The nature of the decision is also critical. Many people treat it as a binary “yes/no”, “in/out” decision which then requires “access”, “eligibility” or “prioritisation” criteria that are rigidly and “fairly” applied. The assumption underpinning criteria is that the right people will get quick and easy access to the services they need! The effect is often a very poor experience and results in many people being “turned away” with little or no help. The resultant feelings of helplessness which quickly escalate to frustration and even anger, generating a very high volume of complaints about services, significant waste of resources and true reputational damage. Generally, the most able and articulate people then get services through coercion, at the expense of those who are less resilient, less articulate and more in need of help. Sadly, the evidence is the demand for services goes up when criteria are applied as they create a sense of entitlement and so equity of access becomes impossible to achieve.

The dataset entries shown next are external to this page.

Definition before (u : update) (c : client) (v : GpuSlot) : GpuSlot :=
  match u with UBind | URelease => v | UFree => u_set UBind c v end.

Definition at_ok (m : Slots) (c : client) : Prop :=
  match ct_at c with
  | Begin | Locked | Ended => ct_slots c = [] /\ ct_writes c = ∅
  | Picking todo => exists rest,
      todo = gs_ID <$> rest /\
      ct_slots c ++ (reserve_slot <$> rest) = reserve_slot <$> free_slots (ct_req c) (ct_seen c) /\
      NoDup (claims c ++ todo) /\
      (forall v, v ∈ rest -> m !! gs_ID v = Some v /\ fits c v = true) /\
      (forall v, v ∈ ct_slots c -> exists v0, m !! gs_ID v = Some v0 /\ fits c v0 = true) /\
      (forall id v, ct_writes c !! id = Some v <-> v ∈ ct_slots c /\ gs_ID v = id)
  | Holding | Leaked => ct_writes c = ∅ /\ reserved_ok c /\ (forall v, v ∈ ct_slots c -> m !! gs_ID v = Some v)
  | Bound => ct_writes c = ∅ /\ reserved_ok c /\ (forall v, v ∈ ct_slots c -> m !! gs_ID v = Some (u_set UBind c v))
  | Updating u todo =>
      reserved_ok c /\ NoDup todo /\ (forall id, id ∈ todo -> id ∈ claims c) /\
      (forall v, v ∈ ct_slots c -> m !! gs_ID v = Some (before u c v)) /\
      (forall id w, ct_writes c !! id = Some w -> id ∈ claims c) /\
      (forall v, v ∈ ct_slots c -> ct_writes c !! gs_ID v =
         if decide (gs_ID v ∈ todo) then None else Some (u_set u c v))
  end.

Record client_ok (m : Slots) (c : client) : Prop := {
  co_keys : NoDup (claims c);
  co_shape v : v ∈ ct_slots c ->
    gs_NodeID v = rq_nodeID (ct_req c) /\ gs_GpuCount v = rq_gpuSize (ct_req c) /\
    gs_Status v = SlotStatusReserved /\ gs_CurrentInstanceID v = None;
  co_at : at_ok m c;
  co_bound id v : m !! id = Some v -> gs_CurrentInstanceID v = Some (rq_instanceID (ct_req c)) -> id ∈ claims c
}.

Record sys_ok (s : sys) : Prop := {
  so_keyed id v : sy_slots s !! id = Some v -> gs_ID v = id;
  so_used id v x : sy_slots s !! id = Some v -> gs_CurrentInstanceID v = Some x -> gs_Status v = SlotStatusInUse;
  so_client i c : sy_clients s !! i = Some c -> client_ok (sy_slots s) c;
  so_disjoint i j c c' id : i <> j -> sy_clients s !! i = Some c -> sy_clients s !! j = Some c' ->
    id ∈ claims c -> id ∉ claims c';
  so_lock i j c c' : i <> j -> sy_clients s !! i = Some c -> sy_clients s !! j = Some c' ->
    has_lock c = true -> has_lock c' = true -> key_of_client c <> key_of_client c';
  so_instances i j c c' : i <> j -> sy_clients s !! i = Some c -> sy_clients s !! j = Some c' ->
    rq_instanceID (ct_req c) <> rq_instanceID (ct_req c')
}.

Lemma slots_initial_ok m rqs : starting m rqs -> sys_ok (initial m rqs).
Proof.
  intros [Hk Hu Hb Hi].
  assert (forall i c, (fresh <$> rqs) !! i = Some c -> exists rq, rqs !! i = Some rq /\ c = fresh rq) as Hf.
  { intros i c. rewrite list_lookup_fmap. destruct (rqs !! i); [|done]. intros [= <-]. eauto. }
  constructor; simpl; [done|done| | | |].
  - intros i c (rq & Hrq & ->)%Hf. constructor; simpl; [by apply NoDup_nil|by intros v ?%not_elem_of_nil|done|].
    intros id v Hv Hx. exfalso. eapply Hb; [done| |done]. by eapply list_elem_of_lookup_2.
  - intros i j c c' id _ (rq & _ & ->)%Hf _ ?%not_elem_of_nil. done.
  - by intros i j c c' _ (rq & _ & ->)%Hf.
  - intros i j c c' Hij (rq & Hrq & ->)%Hf (rq' & Hrq' & ->)%Hf Heq. apply Hij.
    eapply (NoDup_lookup _ i j (rq_instanceID rq) Hi); rewrite list_lookup_fmap; [by rewrite Hrq|].
    rewrite Hrq'. simpl in *. congruence.
Qed.

(** *** The rows a client depends on *)

Definition watches (m : Slots) (c : client) (id : UUID) : Prop :=
  id ∈ claims c \/
  has_lock c = true /\ exists v, m !! id = Some v /\ fits c v = true.

Lemma fits_spec c v : fits c v = true <->
  gs_NodeID v = rq_nodeID (ct_req c) /\ gs_Status v = SlotStatusFree /\ gs_GpuCount v = rq_gpuSize (ct_req c).
Proof. unfold fits, free_slot. apply bool_decide_eq_true. Qed.

Lemma in_claims c v : v ∈ ct_slots c -> gs_ID v ∈ claims c.
Proof. apply list_elem_of_fmap_2. Qed.

Lemma at_ok_elsewhere m m' c :
  at_ok m c -> (forall id, watches m c id -> m' !! id = m !! id) -> at_ok m' c.
Proof.
  unfold at_ok, watches. intros Hat Hm.
  assert (forall v, v ∈ ct_slots c -> m' !! gs_ID v = m !! gs_ID v) as Hc.
  { intros v Hv. apply Hm. left. by apply in_claims. }
  destruct (ct_at c) eqn:Hp; try done.
  - destruct Hat as (rest & Ht & Hs & Hnd & Hr & Hpk & Hw). exists rest. split_and!; try done.
    + intros v Hv. destruct (Hr v Hv) as [Hv1 Hv2]. split; [|done]. rewrite Hm; [done|].
      right. split; [unfold has_lock; by rewrite Hp|]. eauto.
    + intros v Hv. rewrite Hc by done. by apply Hpk.
  - destruct Hat as (? & ? & Hv). split_and!; [done..|]. intros v Hin. rewrite Hc by done. by apply Hv.
  - destruct Hat as (? & ? & ? & Hv & ? & ?). split_and!; try done. intros v Hin. rewrite Hc by done. by apply Hv.
  - destruct Hat as (? & ? & Hv). split_and!; [done..|]. intros v Hin. rewrite Hc by done. by apply Hv.
  - destruct Hat as (? & ? & Hv). split_and!; [done..|]. intros v Hin. rewrite Hc by done. by apply Hv.
Qed.

(** What is committed of a claimed row is not free, or free for a client with
    the lock. *)
Lemma claimed_row m c id :
  client_ok m c -> id ∈ claims c ->
  exists v, m !! id = Some v /\
    (gs_Status v <> SlotStatusFree \/ has_lock c = true /\ fits c v = true).
Proof.
  intros [_ Hsh Hat _] (v & -> & Hv)%list_elem_of_fmap. destruct (Hsh v Hv) as (_ & _ & Hst & _).
  unfold at_ok, has_lock in *. destruct (ct_at c) as [| |todo| |u todo| | |] eqn:Hp.
  1,2,8: by destruct Hat as [Hat _]; rewrite Hat in Hv; apply not_elem_of_nil in Hv.
  - destruct Hat as (rest & _ & _ & _ & _ & Hpk & _). destruct (Hpk v Hv) as (v0 & Hm & Hf). eauto.
  - destruct Hat as (_ & _ & Hm). exists v. split; [by apply Hm|]. left. by rewrite Hst.
  - destruct Hat as (_ & _ & _ & Hm & _). exists (before u c v). split; [by apply Hm|]. left.
    by destruct u; simpl; rewrite ?Hst.
  - destruct Hat as (_ & _ & Hm). eexists. split; [by apply Hm|]. by left.
  - destruct Hat as (_ & _ & Hm). exists v. split; [by apply Hm|]. left. by rewrite Hst.
Qed.

(** A transaction writes only rows of its own client. *)
Lemma written_claim m c id w : client_ok m c -> ct_writes c !! id = Some w -> id ∈ claims c.
Proof.
  intros [_ _ Hat _] Hw. unfold at_ok in Hat. destruct (ct_at c) eqn:Hp.
  1,2,8: by destruct Hat as [_ Hat]; rewrite Hat in Hw.
  2,4,5: by destruct Hat as [Hat _]; rewrite Hat in Hw.
  - destruct Hat as (rest & _ & _ & _ & _ & _ & Hwr). apply Hwr in Hw as [Hv <-]. by apply in_claims.
  - destruct Hat as (_ & _ & _ & _ & Hin & _). by apply (Hin id w).
Qed.

Lemma written_new m c id w :
  client_ok m c -> ct_writes c !! id = Some w ->
  gs_ID w = id /\ (gs_CurrentInstanceID w = None \/
    gs_CurrentInstanceID w = Some (rq_instanceID (ct_req c)) /\ gs_Status w = SlotStatusInUse).
Proof.
  intros [_ Hsh Hat _] Hw. unfold at_ok in Hat. destruct (ct_at c) eqn:Hp.
  1,2,8: by destruct Hat as [_ Hat]; rewrite Hat in Hw.
  2,4,5: by destruct Hat as [Hat _]; rewrite Hat in Hw.
  - destruct Hat as (rest & _ & _ & _ & _ & _ & Hwr). apply Hwr in Hw as [Hv <-].
    split; [done|]. left. by apply Hsh.
  - destruct Hat as (_ & _ & _ & _ & Hin & Hwr). pose proof (Hin id w Hw) as Hid.
    apply list_elem_of_fmap in Hid as (v & -> & Hv). rewrite (Hwr v Hv) in Hw. case_decide; simplify_eq.
    split; [by destruct u|]. destruct u; simpl; auto.
Qed.

(** The state after client [i] has changed, and the table at most where it
    wrote. *)
Lemma changed_ok s m i c c' :
  sys_ok s -> sy_clients s !! i = Some c ->
  (forall id, m !! id = sy_slots s !! id \/ exists w, ct_writes c !! id = Some w /\ m !! id = Some w) ->
  ct_req c' = ct_req c -> client_ok m c' ->
  (forall j cj id, j <> i -> sy_clients s !! j = Some cj -> id ∈ claims c' -> id ∉ claims c -> id ∉ claims cj) ->
  (forall j cj, j <> i -> sy_clients s !! j = Some cj -> has_lock c' = true -> has_lock c = false ->
     has_lock cj = true -> key_of_client cj <> key_of_client c) ->
  sys_ok {| sy_slots := m; sy_clients := <[i := c']> (sy_clients s) |}.
Proof.
  intros [Hk Hu Hcl Hd Hl Hin] Hi Hm Hreq Hc' Hnew Hlock. pose proof (Hcl i c Hi) as Hc.
  pose proof (lookup_lt_Some _ _ _ Hi) as Hlt.
  assert (key_of_client c' = key_of_client c) as Hkey by by (unfold key_of_client; rewrite Hreq).
  assert (forall j cj id, j <> i -> sy_clients s !! j = Some cj -> id ∈ claims c' -> id ∉ claims cj) as Hd'.
  { intros j cj id Hj Hcj Hid Hid'. destruct (decide (id ∈ claims c)); [|by eapply (Hnew j cj id)].
    by eapply (Hd i j c cj id). }
  assert (forall j cj, j <> i -> sy_clients s !! j = Some cj -> has_lock c' = true -> has_lock cj = true ->
            key_of_client cj <> key_of_client c) as Hl'.
  { intros j cj Hj Hcj H1 H2. destruct (has_lock c) eqn:Hh; [by eapply (Hl j i)|by eapply Hlock]. }
  constructor; simpl.
  - intros id v Hv. destruct (Hm id) as [E|(w & Hw & E)]; rewrite E in Hv; [by apply Hk|]. simplify_eq.
    by apply (written_new _ _ _ _ Hc).
  - intros id v x Hv Hx. destruct (Hm id) as [E|(w & Hw & E)]; rewrite E in Hv; [by eapply Hu|]. simplify_eq.
    destruct (written_new _ _ _ _ Hc Hw) as [_ [?|[_ ?]]]; [congruence|done].
  - intros j cj [(<- & <- & _)|[Hj Hcj]]%list_lookup_insert_Some; [done|].
    destruct (Hcl j cj Hcj) as [Hkeys Hsh Hat Hb]. constructor; [done|done| |].
    + apply (at_ok_elsewhere (sy_slots s)); [done|]. intros id Hwatch.
      destruct (Hm id) as [E|(w & Hw & _)]; [done|]. exfalso.
      pose proof (written_claim _ _ _ _ Hc Hw) as Hid. destruct (claimed_row _ _ _ Hc Hid) as (v & Hv & Hst).
      destruct Hwatch as [Hidj|(Hlj & v' & Hv' & (Hn & Hf & _)%fits_spec)]; [by eapply (Hd i j)|].
      simplify_eq. destruct Hst as [?|[Hli [Hni _]%fits_spec]]; [done|]. eapply (Hl i j); try done.
      unfold key_of_client. congruence.
    + intros id v Hv Hx. destruct (Hm id) as [E|(w & Hw & E)]; rewrite E in Hv; [by eapply Hb|]. simplify_eq.
      exfalso. destruct (written_new _ _ _ _ Hc Hw) as [_ [?|[Hx' _]]]; [congruence|].
      eapply (Hin i j); try done. congruence.
  - intros j k cj ck id Hjk [(<- & <- & _)|[Hj Hcj]]%list_lookup_insert_Some
      [(<- & <- & _)|[Hk' Hck]]%list_lookup_insert_Some Hid;
      [done|by apply (Hd' k ck id)| |by apply (Hd j k cj ck id)].
    intros Hid'. by apply (Hd' j cj id).
  - intros j k cj ck Hjk [(<- & <- & _)|[Hj Hcj]]%list_lookup_insert_Some
      [(<- & <- & _)|[Hk' Hck]]%list_lookup_insert_Some H1 H2;
      [done| | |by apply (Hl j k)].
    + rewrite Hkey. apply not_eq_sym. by apply (Hl' k).
    + rewrite Hkey. by apply (Hl' j).
  - intros j k cj ck Hjk [(<- & <- & _)|[Hj Hcj]]%list_lookup_insert_Some
      [(<- & <- & _)|[Hk' Hck]]%list_lookup_insert_Some; [done| | |by apply (Hin j k)]; rewrite Hreq;
      [by apply (Hin i k)|by apply (Hin j i)].
Qed.

Lemma set_client_ok s i c c' :
  sys_ok s -> sy_clients s !! i = Some c -> ct_req c' = ct_req c -> client_ok (sy_slots s) c' ->
  (forall j cj id, j <> i -> sy_clients s !! j = Some cj -> id ∈ claims c' -> id ∉ claims c -> id ∉ claims cj) ->
  (forall j cj, j <> i -> sy_clients s !! j = Some cj -> has_lock c' = true -> has_lock c = false ->
     has_lock cj = true -> key_of_client cj <> key_of_client c) ->
  sys_ok (set_client i c' s).
Proof. intros. eapply changed_ok; try done. by left. Qed.

(** A client that claims nothing new and does not take the lock. *)
Lemma same_client_ok s i c c' :
  sys_ok s -> sy_clients s !! i = Some c -> ct_req c' = ct_req c -> client_ok (sy_slots s) c' ->
  (forall id, id ∈ claims c' -> id ∈ claims c) -> (has_lock c' = true -> has_lock c = true) ->
  sys_ok (set_client i c' s).
Proof.
  intros Hs Hi Hr Hc Hcl Hl. eapply set_client_ok; try done.
  - intros j cj id _ _ H1 H2. by destruct H2; apply Hcl.
  - intros j cj _ _ H1 H2. rewrite Hl in H2; done.
Qed.

Lemma commit_ok s i c c' :
  sys_ok s -> sy_clients s !! i = Some c -> ct_req c' = ct_req c ->
  client_ok (ct_writes c ∪ sy_slots s) (closed c') ->
  (forall id, id ∈ claims c' -> id ∈ claims c) -> has_lock c' = false ->
  sys_ok (commit i c c' s).
Proof.
  intros Hs Hi Hr Hc Hcl Hl. eapply changed_ok; try done.
  - intros id. rewrite lookup_union. destruct (ct_writes c !! id) as [w|]; [right; exists w|left];
      by destruct (sy_slots s !! id).
  - intros j cj id _ _ H1 H2. by destruct H2; apply Hcl.
  - intros j cj _ _ H1. change (has_lock c' = true) in H1. congruence.
Qed.

(** *** The next row of a statement *)

(** A free row that a client with the lock wants is claimed by nobody else. *)
Lemma free_unclaimed s i c j cj v :
  sys_ok s -> sy_clients s !! i = Some c -> has_lock c = true ->
  sy_slots s !! gs_ID v = Some v -> fits c v = true ->
  j <> i -> sy_clients s !! j = Some cj -> gs_ID v ∉ claims cj.
Proof.
  intros Hs Hi Hl Hv (Hn & Hf & _)%fits_spec Hj Hcj Hin.
  destruct (claimed_row _ _ _ (so_client _ Hs j cj Hcj) Hin) as (v' & Hv' & [?|[Hlj (Hn' & _)%fits_spec]]); simplify_eq.
  eapply (so_lock _ Hs i j); try done. unfold key_of_client. congruence.
Qed.

Lemma unlocked s i id :
  sys_ok s -> (forall j cj, j <> i -> sy_clients s !! j = Some cj -> id ∉ claims cj) -> ~ row_locked s i id.
Proof.
  intros Hs Hn (j & cj & Hj & Hcj & [w Hw]). apply (Hn j cj Hj Hcj).
  by eapply written_claim; [eapply so_client|].
Qed.

Lemma next_pick s i c id todo :
  sys_ok s -> sy_clients s !! i = Some c -> ct_at c = Picking (id :: todo) ->
  ~ row_locked s i id /\ exists v, visible (sy_slots s) c id = Some v /\ fits c v = true.
Proof.
  intros Hs Hi Hp. pose proof (so_client _ Hs i c Hi) as Hc. pose proof (co_at _ _ Hc) as Hat.
  unfold at_ok in Hat. rewrite Hp in Hat. destruct Hat as ([|v rest] & Ht & _ & Hnd & Hr & _ & Hw); [done|].
  simplify_eq/=. destruct (Hr v) as [Hv Hf]; [by left|]. split.
  - apply unlocked; [done|]. intros j cj Hj Hcj. eapply (free_unclaimed s i c); try done.
    unfold has_lock. by rewrite Hp.
  - exists v. split; [|done]. unfold visible.
    destruct (ct_writes c !! gs_ID v) as [w|] eqn:E; [|done]. exfalso.
    apply (written_claim _ _ _ _ Hc) in E. apply NoDup_app in Hnd as (_ & Hnd & _). eapply Hnd; [done|by left].
Qed.
(* ===== verification/EnumScan.v ===== *)
(** * Enumerations between Go and the driver (dbstore/models.go)

    The three enumerations of the schema are Go strings; [Scan] takes them
    from what the driver delivers and [Value] gives a nullable one back.  The
    rest of the library uses inductive types for them (Db.v); here is that
    nothing is lost on the way through the driver, and what [Scan] does with
    anything else. *)

From S2P Require Import Prelude GoStrings Proto Db.

#[local] Open Scope string_scope.

(** A value of the driver: NULL, text in one of its two forms, or another Go
    type, by its name. *)
Inductive driver_value :=
  | VNil
  | VBytes (s : string)
  | VString (s : string)
  | VOther (type : string).

(** [Scan], of the enumeration with the given name: the new value, or the old
    one is kept. *)
Definition Scan (name : string) (src : driver_value) (e : string) : option error * string :=
  let unsupported t := (Some (ErrNew ("unsupported scan type for " +:+ name +:+ ": " +:+ t)), e) in
  match src with
  | VBytes s | VString s => (None, s)
  | VNil => unsupported "<nil>"
  | VOther t => unsupported t
  end.

Record NullEnum := { ne_Enum : string; ne_Valid : bool }.

Definition NullScan (name : string) (value : driver_value) (ns : NullEnum) : option error * NullEnum :=
  match value with
  | VNil => (None, {| ne_Enum := ""; ne_Valid := false |})
  | _ => let '(err, e) := Scan name value (ne_Enum ns) in (err, {| ne_Enum := e; ne_Valid := true |})
  end.

Definition Value (ns : NullEnum) : driver_value :=
  if ne_Valid ns then VString (ne_Enum ns) else VNil.

(** The methods of the three types. *)
Definition InstanceState_Scan := Scan "InstanceState".
Definition NullInstanceState_Scan := NullScan "InstanceState".
Definition NodeStatus_Scan := Scan "NodeStatus".
Definition NullNodeStatus_Scan := NullScan "NodeStatus".
Definition SlotStatus_Scan := Scan "SlotStatus".
Definition NullSlotStatus_Scan := NullScan "SlotStatus".
Definition NullInstanceState_Value := Value.
Definition NullNodeStatus_Value := Value.
Definition NullSlotStatus_Value := Value.

(** ** The inductive types behind the texts *)

Class Enum (T : Type) := {
  enum_text : T -> string;
  enum_of_text : string -> option T
}.

Class EnumLaws (T : Type) `{Enum T} := {
  enum_of_text_text x : enum_of_text (enum_text x) = Some x;
  enum_text_of_text s x : enum_of_text s = Some x -> enum_text x = s
}.

#[export] Instance InstanceState_enum : Enum InstanceState := {
  enum_text := InstanceState_text;
  enum_of_text s := Some (
    if String.eqb s "pending" then InstanceStatePending
    else if String.eqb s "provisioning" then InstanceStateProvisioning
    else if String.eqb s "running" then InstanceStateRunning
    else if String.eqb s "stopping" then InstanceStateStopping
    else if String.eqb s "stopped" then InstanceStateStopped
    else if String.eqb s "failed" then InstanceStateFailed
    else InstanceStateOther s)
}.

#[export] Instance NodeStatus_enum : Enum NodeStatus := {
  enum_text st :=
    match st with
    | NodeStatusOffline => "offline" | NodeStatusOnline => "online"
    | NodeStatusDegraded => "degraded" | NodeStatusDraining => "draining"
    end;
  enum_of_text s :=
    if String.eqb s "offline" then Some NodeStatusOffline
    else if String.eqb s "online" then Some NodeStatusOnline
    else if String.eqb s "degraded" then Some NodeStatusDegraded
    else if String.eqb s "draining" then Some NodeStatusDraining
    else None
}.

#[export] Instance SlotStatus_enum : Enum SlotStatus := {
  enum_text st :=
    match st with
    | SlotStatusFree => "free" | SlotStatusReserved => "reserved"
    | SlotStatusInUse => "in_use" | SlotStatusDraining => "draining"
    end;
  enum_of_text s :=
    if String.eqb s "free" then Some SlotStatusFree
    else if String.eqb s "reserved" then Some SlotStatusReserved
    else if String.eqb s "in_use" then Some SlotStatusInUse
    else if String.eqb s "draining" then Some SlotStatusDraining
    else None
}.

(** Reading the branches of [enum_of_text]. *)
Ltac of_text := simpl; intros; repeat (case_match; simplify_eq/=; try done);
  repeat match goal with H : String.eqb _ _ = true |- _ => apply String.eqb_eq in H end; by subst.

#[export] Instance NodeStatus_laws : EnumLaws NodeStatus.
Proof. split; [by intros []|of_text]. Qed.

#[export] Instance SlotStatus_laws : EnumLaws SlotStatus.
Proof. split; [by intros []|of_text]. Qed.

(** A state of the schema, or a text that is none of them. *)
Definition canonical (s : InstanceState) : Prop := forall t, s = InstanceStateOther t ->
  enum_of_text t = Some (InstanceStateOther t).

Lemma InstanceState_roundtrip s : canonical s -> enum_of_text (enum_text s) = Some s.
Proof. destruct s; try done. intros H. by apply H. Qed.

Lemma InstanceState_text_back t : exists s, enum_of_text t = Some s /\ enum_text s = t /\ canonical s.
Proof.
  simpl. eexists. split; [reflexivity|].
  repeat match goal with |- context [String.eqb t ?s] => destruct (String.eqb_spec t s) as [->|]; [done|] end.
  split; [done|]. intros t' [= <-]. simpl.
  by rewrite !(proj2 (String.eqb_neq _ _)).
Qed.

(** ** Through the driver and back *)

(** What [Value] writes [Scan] reads back, NULL included; the text of a value
    of an enumeration arrives as that value; and anything that is not text is
    refused and leaves the value as it was (a nullable one becomes valid all
    the same). *)
Theorem enum_roundtrip `{EnumLaws T} name ns old :
  (ne_Valid ns = false -> ne_Enum ns = "") ->
  NullScan name (Value ns) old = (None, ns) /\
  (forall (x : T) e, Scan name (VString (enum_text x)) e = (None, enum_text x) /\ enum_of_text (enum_text x) = Some x) /\
  (forall t e, exists err, Scan name (VOther t) e = (Some err, e) /\
     NullScan name (VOther t) old = (Some err, {| ne_Enum := ne_Enum old; ne_Valid := true |})).
Proof.
  intros Hn. split; [|split].
  - destruct ns as [s []]; simpl in *; [done|]. by rewrite Hn.
  - intros x e. split; [done|]. apply enum_of_text_text.
  - intros t e. eexists. done.
Qed.

Lemma enum_roundtrip_witness :
  NullScan "SlotStatus" (Value {| ne_Enum := "in_use"; ne_Valid := true |}) {| ne_Enum := ""; ne_Valid := false |} =
    (None, {| ne_Enum := "in_use"; ne_Valid := true |}).
Proof.
  apply (enum_roundtrip (T := SlotStatus) "SlotStatus" {| ne_Enum := "in_use"; ne_Valid := true |}). done.
Defined.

So, what does this mean in practice? You need to change the conversation by:
- Changing the word referral to “request for help” or “request for assistance” ensuring you have an active partner at this point.
- Scrapping written referrals of all kinds – paper and electronic – especially the ones with tick box fields
- Scrapping all eligibility criteria based on disease, disorder, severity and complexity and stop using the pejorative words “appropriate” and “inappropriate”.
- Changing the mode to voice, video or drop-in so a proper, empathetic conversation can take place
- Encouraging worried people to talk directly to services and not go via other gatekeepers, like GPs. This avoids things getting lost in translation and prolonged worry turning into frustration and conflict.
- Having experienced practitioners at the front door – with in-depth knowledge of evidence-base, local services and resources. This reassures both the public and the service but, also ensuring your less experienced staff get to learn these skills too. Effective Referral Conversations
- Recording decisions in ways that represents the outcome of the co-productive conversation with the requester – avoiding the toxic words “accept” or “reject/decline”.
The Results?
The evidence from services that have started to work in this way is that it takes a while for concerned people to trust services to listen and some get quite cross that they are being asked to engage in a conversation rather than just tick a box. However, quite quickly, relationships start to detox and collaborative decisions are made that reduce the need to convert most referrals into assessment and treatment.
The number of requests will not go down and you do not want them to. You don’t want to hide need, but the conversion rate from request to assessment will go down dramatically and the satisfaction with and reputation of your services will grow exponentially.
Watch out for the impact this then has if services around you are not working in this way and are not accessible. The public will start turning to you as the only service they can talk to. So, this can only really have sustained impact if the entire system starts working like this.